§ **TASK DESCRIPTION**
Among the entries below, find every line that contains the string "loaderNext", then copy it.

** Opening RECORDS block **

Lemma flightDo_obeys key epoch st :
  gobeys (having key st None) (flightDo key (loadOwner g key epoch st)) (λ l' _,
    ∃ gn bs, l' = mkLocal (Some (key, st)) false false false gn bs false false None None).
Proof.
  unfold flightDo, having. ostep f. destruct f as [c|c].
  - apply obeys_bind, obeys_catch. eapply obeys_mono; [apply (loadOwner_obeys key epoch st (key, c))|].
    intros l' r (gn & bs & ->). ostep. destruct r; cbn [obeys]; eauto.
  - ostep o. destruct o; cbn [obeys]; eauto.
Qed.

Lemma getLocal_obeys key : gobeys idle (getLocal g key) (λ l' _, l' = idle).
Proof.
  unfold getLocal. ostep cl. case_match; [done|]. apply obeys_bind.
  eapply obeys_mono; [by apply prepareLocalOwner_obeys|]. intros l' r [-> [[err|epoch] ->]]; [done|].
  ostep st. apply obeys_finally.
  ostep hit. destruct hit as [view|]; [ostep; orel|]. ostep.
  destruct (hasGetter g); cbn [negb]; [|orel].
  apply obeys_bind. eapply obeys_mono; [apply flightDo_obeys|]. intros l' [r|v] (gn & bs & ->).
  - destruct r as [err|view]; [case_match|]; orel.
  - orel.
Qed.

(** A mutation: the critical section that advances the generation. *)
Lemma setLocal_obeys key value : gobeys idle (setLocal g key value) (λ l' _, l' = idle).
Proof.
  unfold setLocal. ostep cl. case_match; [done|]. apply obeys_bind.
  eapply obeys_mono; [by apply prepareLocalOwner_obeys|]. intros l' r [-> [prep ->]].
  enough (gobeys idle (st <- do (EvAcquire key) ;; finally
     (do (EvLock st) ;;; do (EvIncGen st) ;;; addOwnerValue g key (mkByteView (cloneBytes value)) ;;;
      do (EvUnlock st) ;;; invalidateNearKey g key ;;; Ret (None : option error)) (do (EvRelease key st)))%prog (λ l' _, l' = idle)) as Hgo.
  { destruct prep as [err|epoch]; [destruct (hasPeers g); [done|exact Hgo]|exact Hgo]. }
  ostep st. apply obeys_finally. ostep. ostep. apply obeys_bind.
  eapply obeys_mono; [apply addOwnerValue_obeys; unfold mayAdd, refsKey; by ocalc|]. intros l' r [-> ->]. ostep. apply obeys_bind.
  eapply obeys_mono; [apply every_obeys; [apply invalidateNearKey_plain|done]|]. intros l' r ->.
  destruct r; orel.
Qed.
(** What an event does to the generations. *)
Lemma effect_gen t e x (sh sh' : shared S) f L :
  keysInv (sh_group sh) L → effect t e sh = Some (sh', f) → genStep (did e x) (sh_group sh) (sh_group sh').
Proof.
  intros K He s. change (genOf s) with (λ g : Node.Group S, gens (ksHeap g) s). cbv beta.
  destruct e; effect_in He; unfold incOf; cbn [projT1 did]; try (rewrite decide_False by naive_solver);
    try (injection He as <- _; done); try (case_match; simplify_eq/=; done).
  - injection He as <- _. cbn [on_shared sh_group]. unfold acquireKeyState.
    destruct (keyStates (sh_group sh) !! key) as [s0|]; cbn [fst with_keys ksHeap].
    + apply (gens_refs (λ z, int64 (z + 1))).
    + rewrite (gens_refs (λ z, int64 (z + 1))). unfold gens.
      destruct (decide (s = ksNext (sh_group sh))) as [->|Hne]; [|by rewrite lookup_insert_ne].
      rewrite lookup_insert_eq. destruct (ksHeap (sh_group sh) !! ksNext (sh_group sh)) as [st|] eqn:Hst; [|done].
      destruct (ki_heap _ _ K _ _ Hst). lia.
  - injection He as <- _. cbn [on_shared sh_group releaseKeyState with_keys ksHeap]. apply (gens_refs (λ z, int64 (z - 1))).
  - injection He as <- _. cbn [on_shared sh_group incGen with_keys ksHeap]. unfold gens. case_decide as Hd.
    + destruct Hd as [[= <-] [y Hy]]. by rewrite lookup_alter_eq, Hy.
    + destruct (decide (s = st)) as [->|Hne]; [|by rewrite lookup_alter_ne].
      destruct (ksHeap (sh_group sh) !! st) eqn:Hs; [destruct Hd; eauto|]. by rewrite lookup_alter_eq, Hs.
Qed.

(** What an event does to the map of key states. *)
Lemma effect_keys t e (sh sh' : shared S) f :
  effect t e sh = Some (sh', f) →
  (ksNext (sh_group sh) ≤ ksNext (sh_group sh'))%nat ∧
  (∀ k s, (s < ksNext (sh_group sh))%nat → keyStates (sh_group sh') !! k = Some s → keyStates (sh_group sh) !! k = Some s).
Proof.
  intros He. destruct e; effect_in He; try (injection He as <- _; done); try (case_match; simplify_eq/=; done).
  - injection He as <- _. cbn [on_shared sh_group]. unfold acquireKeyState.
    destruct (keyStates (sh_group sh) !! key) as [s0|]; cbn [fst with_keys ksNext keyStates]; [done|]. split; [lia|].
    intros k s Hs [[_ <-]|[_ Hk]]%lookup_insert_Some; [lia|done].
  - injection He as <- _. cbn [on_shared sh_group releaseKeyState with_keys ksNext keyStates]. split; [done|].
    intros k s Hs Hk. case_match; [by apply lookup_delete_Some in Hk as [_ ?]|done].
Qed.

Record sync (c : gsystem S) L : Prop := {
  in_pool : pooled obey idle c L;
  in_keys : keysInv (sh_group (sy_shared c)) L;
  in_lock : lockInv (sh_locks (sy_shared c)) L;
  in_owner : ownerInv (sh_owner (sy_shared c)) L;
  in_flight : flightInv (loader (sh_group (sy_shared c))) (loaderNext (sh_group (sy_shared c))) (sh_done (sy_shared c)) L
}.

(** ** Steps *)

(** The answer of an event whose answer is determined. *)
Ltac forced_inv He Hf := injection He as <- <-; pose proof (Hf _ eq_refl) as ->.

(** Read off the effect and the goroutine's change where neither matters. *)
Ltac step_inv He Ho :=
  try match type of He with context [match ?y with Some _ => _ | None => _ end] => destruct y eqn:? end; try discriminate He;
  injection He as <- _; first [injection Ho as <-|apply guard_Some in Ho as [? ->]].

Lemma keys_step t e x sh sh' L l l' :
  gperforms t e x sh sh' L l l' → keysInv (sh_group sh) L → Z.of_nat (size L) < 2 ^ 62 →
  keysInv (sh_group sh') (<[t := l']> L).
Proof.
  intros ((forced & He & Hf) & Ht & Ho) K Hsz.
  destruct e; effect_in He; cbn [obey] in Ho;
    try (step_inv He Ho; (eapply keysInv_same; [exact K|exact Ht| |done..]; first [done|by repeat case_match])).
  - forced_inv He Hf. obey_inv Ho. by apply keysInv_acquire.
  - injection He as <- _. obey_inv Ho. by apply keysInv_release.
  - injection He as <- _. obey_inv Ho. by apply keysInv_inc.
Qed.

Lemma lock_step t e x sh sh' L l l' :
  gperforms t e x sh sh' L l l' → lockInv (sh_locks sh) L → lockInv (sh_locks sh') (<[t := l']> L).
Proof.
  intros ((forced & He & Hf) & Ht & Ho) HL.
  destruct e; effect_in He; cbn [obey] in Ho;
    try (step_inv He Ho; (eapply lockInv_same; [exact HL|exact Ht|]; intros s'; first [done|by repeat case_match])).
  - injection He as <- _. obey_inv Ho. eapply lockInv_same; [done|done|]. intros s'. unfold locks. simpl.
    match goal with Hl : l_lock l = false |- _ => by rewrite Hl, !andb_false_r end.
  - injection He as <- _. obey_inv Ho. eapply lockInv_same; [done|done|]. intros s'. unfold locks. simpl.
    match goal with Hl : l_lock l = false |- _ => by rewrite Hl, !andb_false_r end.
  - destruct (sh_locks sh !! st) eqn:Hs; [done|]. injection He as <- _. obey_inv Ho. by apply lockInv_lock.
  - injection He as <- _. obey_inv Ho. by apply lockInv_unlock.
Qed.

Lemma owner_step t e x sh sh' L l l' :
  gperforms t e x sh sh' L l l' → ownerInv (sh_owner sh) L → ownerInv (sh_owner sh') (<[t := l']> L).
Proof.
  intros ((forced & He & Hf) & Ht & Ho) HO.
  destruct e; effect_in He; cbn [obey] in Ho;
    try (step_inv He Ho; (eapply heldBy_same; [exact HO|exact Ht|]; first [done|by repeat case_match])).
  - destruct (sh_owner sh) eqn:Hs; [done|]. injection He as <- _. by apply guard_Some in Ho as [_ ->]; apply heldBy_acquire.
  - injection He as <- _. obey_inv Ho. by eapply heldBy_release.
Qed.

Lemma flight_step t e x sh sh' L l l' :
  gperforms t e x sh sh' L l l' →
  flightInv (loader (sh_group sh)) (loaderNext (sh_group sh)) (sh_done sh) L →
  flightInv (loader (sh_group sh')) (loaderNext (sh_group sh')) (sh_done sh') (<[t := l']> L).
Proof.
  intros ((forced & He & Hf) & Ht & Ho) HF.
  destruct e; effect_in He; cbn [obey] in Ho;
    try (step_inv He Ho; (eapply flightInv_same; [exact HF|exact Ht|first [done|by repeat case_match]|first [by left|left; by repeat case_match]])).
  - step_inv He Ho. unfold acquireKeyState. destruct (keyStates (sh_group sh) !! key); (eapply flightInv_same; [exact HF|exact Ht|done|by left]).
  - destruct (loader (sh_group sh) !! key) as [c|] eqn:Hk; forced_inv He Hf; obey_inv Ho;
      [by eapply flightInv_join|by apply flightInv_lead].
  - destruct (sh_done sh !! c); [|done]. injection He as <- _. obey_inv Ho. eapply flightInv_same; [done|done|by symmetry|by right].
  - injection He as <- _. obey_inv Ho. by apply flightInv_end.
Qed.

(** Conditions of [traceInv_step] that hold for every event. *)
Lemma performs_inc t e x sh sh' L l l' s : gperforms t e x sh sh' L l l' → incOf (did e x) = Some s → locks s l = true.
Proof.
  intros (_ & _ & Ho). destruct e; try done. intros [= ->]. obey_inv Ho. unfold locks. by apply andb_true_iff.
Qed.
Lemma performs_acquire t e x sh sh' L l l' k s :
  gperforms t e x sh sh' L l l' → acquireOf (did e x) = Some (k, s) →
  s = (acquireKeyState k (sh_group sh)).2 ∧ sh_group sh' = (acquireKeyState k (sh_group sh)).1 ∧
  l' = setRef (Some (k, s)) l ∧ l_ref l = None.
Proof.
  intros ((forced & He & Hf) & _ & Ho). destruct e; try done. effect_in He. forced_inv He Hf. intros [= -> <-]. obey_inv Ho. done.
Qed.
Lemma performs_follow t e x sh sh' L l l' : gperforms t e x sh sh' L l l' → mayFollow (did e x) l (sh_group sh).
Proof.
  intros Hp. split; [intros s; by eapply performs_inc|]. intros k s Ha. by destruct (performs_acquire _ _ _ _ _ _ _ _ _ _ Hp Ha).
Qed.
Lemma performs_ref t e x sh sh' L l l' k s :
  gperforms t e x sh sh' L l l' → l_ref l' = Some (k, s) → l_ref l = Some (k, s) ∨ acquireOf (did e x) = Some (k, s).
Proof.
  intros ((forced & He & Hf) & _ & Ho). destruct e; cbn [obey] in Ho; try (injection Ho as <-; first [by left|case_match; by left]);
    apply guard_Some in Ho as [_ ->]; try (by left); try done.
  - intros [= <- <-]. by right.
  - case_match; by left.
  - case_match; by left.
Qed.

** Closing RECORDS block **

§ **ANSWER AREA**
  in_flight : flightInv (loader (sh_group (sy_shared c))) (loaderNext (sh_group (sy_shared c))) (sh_done (sy_shared c)) L
  flightInv (loader (sh_group sh)) (loaderNext (sh_group sh)) (sh_done sh) L →
  flightInv (loader (sh_group sh')) (loaderNext (sh_group sh')) (sh_done sh') (<[t := l']> L).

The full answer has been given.